As far as legal capacity is concerned in the sense of being capable of holding property; of suing and being sued, the county governments are as much persons in a loose sense as the national government which has like capacities. These have been recognized in statute law including by the Government Proceedings Act, Cap 40 Laws of Kenya. The point of departure between the parties herein which is the gravamen of this appeal, is whether by reason of being a person, a county government can sue for violation of the rights and fundamental freedoms enumerated in the Bill of Rights in respect of itself.

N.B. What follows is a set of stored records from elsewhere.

(* ===== verification/SimKernel.v ===== *)
(** * The simulated kernel (internal/netcfg/simulated_kernel.go)

    The machine the repository tests its steps against: a Runner that keeps
    addresses, routes, rules, knobs and interfaces, and refuses what a Linux
    kernel refuses. On it the inverse of every step of a Linux plan is a true
    inverse: when the steps all succeed, their inverses, newest first, all
    succeed and give back the machine.

    A Go map from names to sets, or to booleans that are only ever set to true
    or read with a default, is kept as the set of what is in it. The order in
    which Go walks a map is the parameter [walk]. *)

From S2P Require Import Prelude GoStrings Netip Text Facts Command Subnet Plan Nft Steps.
From S2P Require Import Parse PlanFacts StepsFacts Detect DetectFacts.
From S2P Require Json JsonFacts HotspotFacts ServiceDemo Desktop.

Local Open Scope string_scope.

(** ** The machine *)

Record simRule := MkSimRule { priority : string; selector : string }.
#[export] Instance simRule_eq_dec : EqDecision simRule.
Proof. solve_decision. Defined.

Record Mach := MkMach {
  addrs : gset (string * string);     (* device, prefix *)
  routes : gset (string * string);    (* table, prefix *)
  rules : list simRule;
  sim_sysctl : gmap string string;
  ifaces : gset string;
  unmanaged : gset string;
  iftype : gmap string string;
  macs : gmap string string;
  assoc : gmap string string;
  up : gset string;
  ifacePhy : gmap string string;
  nft : Z;
  ruleset : string
}.

(** What the driver refuses. *)
Record Conf := MkConf {
  RefuseSetType : string;
  InheritsParentMAC : bool;
  RefuseLinkUp : string;
  RefuseIfaceAdd : string
}.

Record SimulatedKernel (R : Type) := MkSim { mach : Mach; sim_cmds : list Command; Reads : option R; conf : Conf }.
Arguments MkSim {R}. Arguments mach {R}. Arguments sim_cmds {R}. Arguments Reads {R}. Arguments conf {R}.

Definition set_addrs x (m : Mach) := MkMach x (routes m) (rules m) (sim_sysctl m) (ifaces m) (unmanaged m) (iftype m) (macs m) (assoc m) (up m) (ifacePhy m) (nft m) (ruleset m).
Definition set_routes x (m : Mach) := MkMach (addrs m) x (rules m) (sim_sysctl m) (ifaces m) (unmanaged m) (iftype m) (macs m) (assoc m) (up m) (ifacePhy m) (nft m) (ruleset m).
Definition set_rules x (m : Mach) := MkMach (addrs m) (routes m) x (sim_sysctl m) (ifaces m) (unmanaged m) (iftype m) (macs m) (assoc m) (up m) (ifacePhy m) (nft m) (ruleset m).
Definition set_knobs x (m : Mach) := MkMach (addrs m) (routes m) (rules m) x (ifaces m) (unmanaged m) (iftype m) (macs m) (assoc m) (up m) (ifacePhy m) (nft m) (ruleset m).
Definition set_unmanaged x (m : Mach) := MkMach (addrs m) (routes m) (rules m) (sim_sysctl m) (ifaces m) x (iftype m) (macs m) (assoc m) (up m) (ifacePhy m) (nft m) (ruleset m).
Definition set_iftype x (m : Mach) := MkMach (addrs m) (routes m) (rules m) (sim_sysctl m) (ifaces m) (unmanaged m) x (macs m) (assoc m) (up m) (ifacePhy m) (nft m) (ruleset m).
Definition set_up x (m : Mach) := MkMach (addrs m) (routes m) (rules m) (sim_sysctl m) (ifaces m) (unmanaged m) (iftype m) (macs m) (assoc m) x (ifacePhy m) (nft m) (ruleset m).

It would be axiomatic that if by reason only of having capacity to sue a county government would also be in a position to sue and enforce rights in the Bill of Rights, then by parity of reasoning, the national government and indeed the State would be equally entitled to do so. But can this be? We think that the answer lies in the opening words of Article 260 of the Constitution which precedes the various meanings to be attached to a selection of term with the words;

“In this Constitution, unless the context requires otherwise – ...”

(our emphasis)

We take it that the Constitution itself does recognize that depending on context, the interpretation of terms is provides may differ in meaning or be limited in application. And we do think that when it comes to the Bill of Rights, the context must dictate that the rights and fundamental freedoms cannot possibly attach to a county government. Indeed, the content of the Bill of Rights is by definition largely anthromorphic and deals with human rights as such. There would thus be an absurdity for a county government to purport to directly claim or seek to enforce for itself the rights and freedoms listed therein. It bears recalling that the entire human rights edifice lies on theoretical framework built in large part on the natural law theories which treat human rights as a human attribute flowing directly and inescapably from the humanness of the right holders. The learned authors of International Human Rights; Law, Policy and Process 4th Ed. [2009] (Weissbrodt; Ni Aolain; FitzPatrick and Newman) while addressing the theoretical foundations of human rights, make that connection in these terms;

“Natural law served as the principal basis for the development of natural rights theory. According to the natural rights theory, individuals have certain immutable rights as human beings. The Universal Declaration of Human Rights reflects natural rights thinking in pronouncing in Article 1: “All human beings are born equal in dignity and in rights.” According to natural rights theory, these rights may be derived from divine sources or some other universal principle of human nature.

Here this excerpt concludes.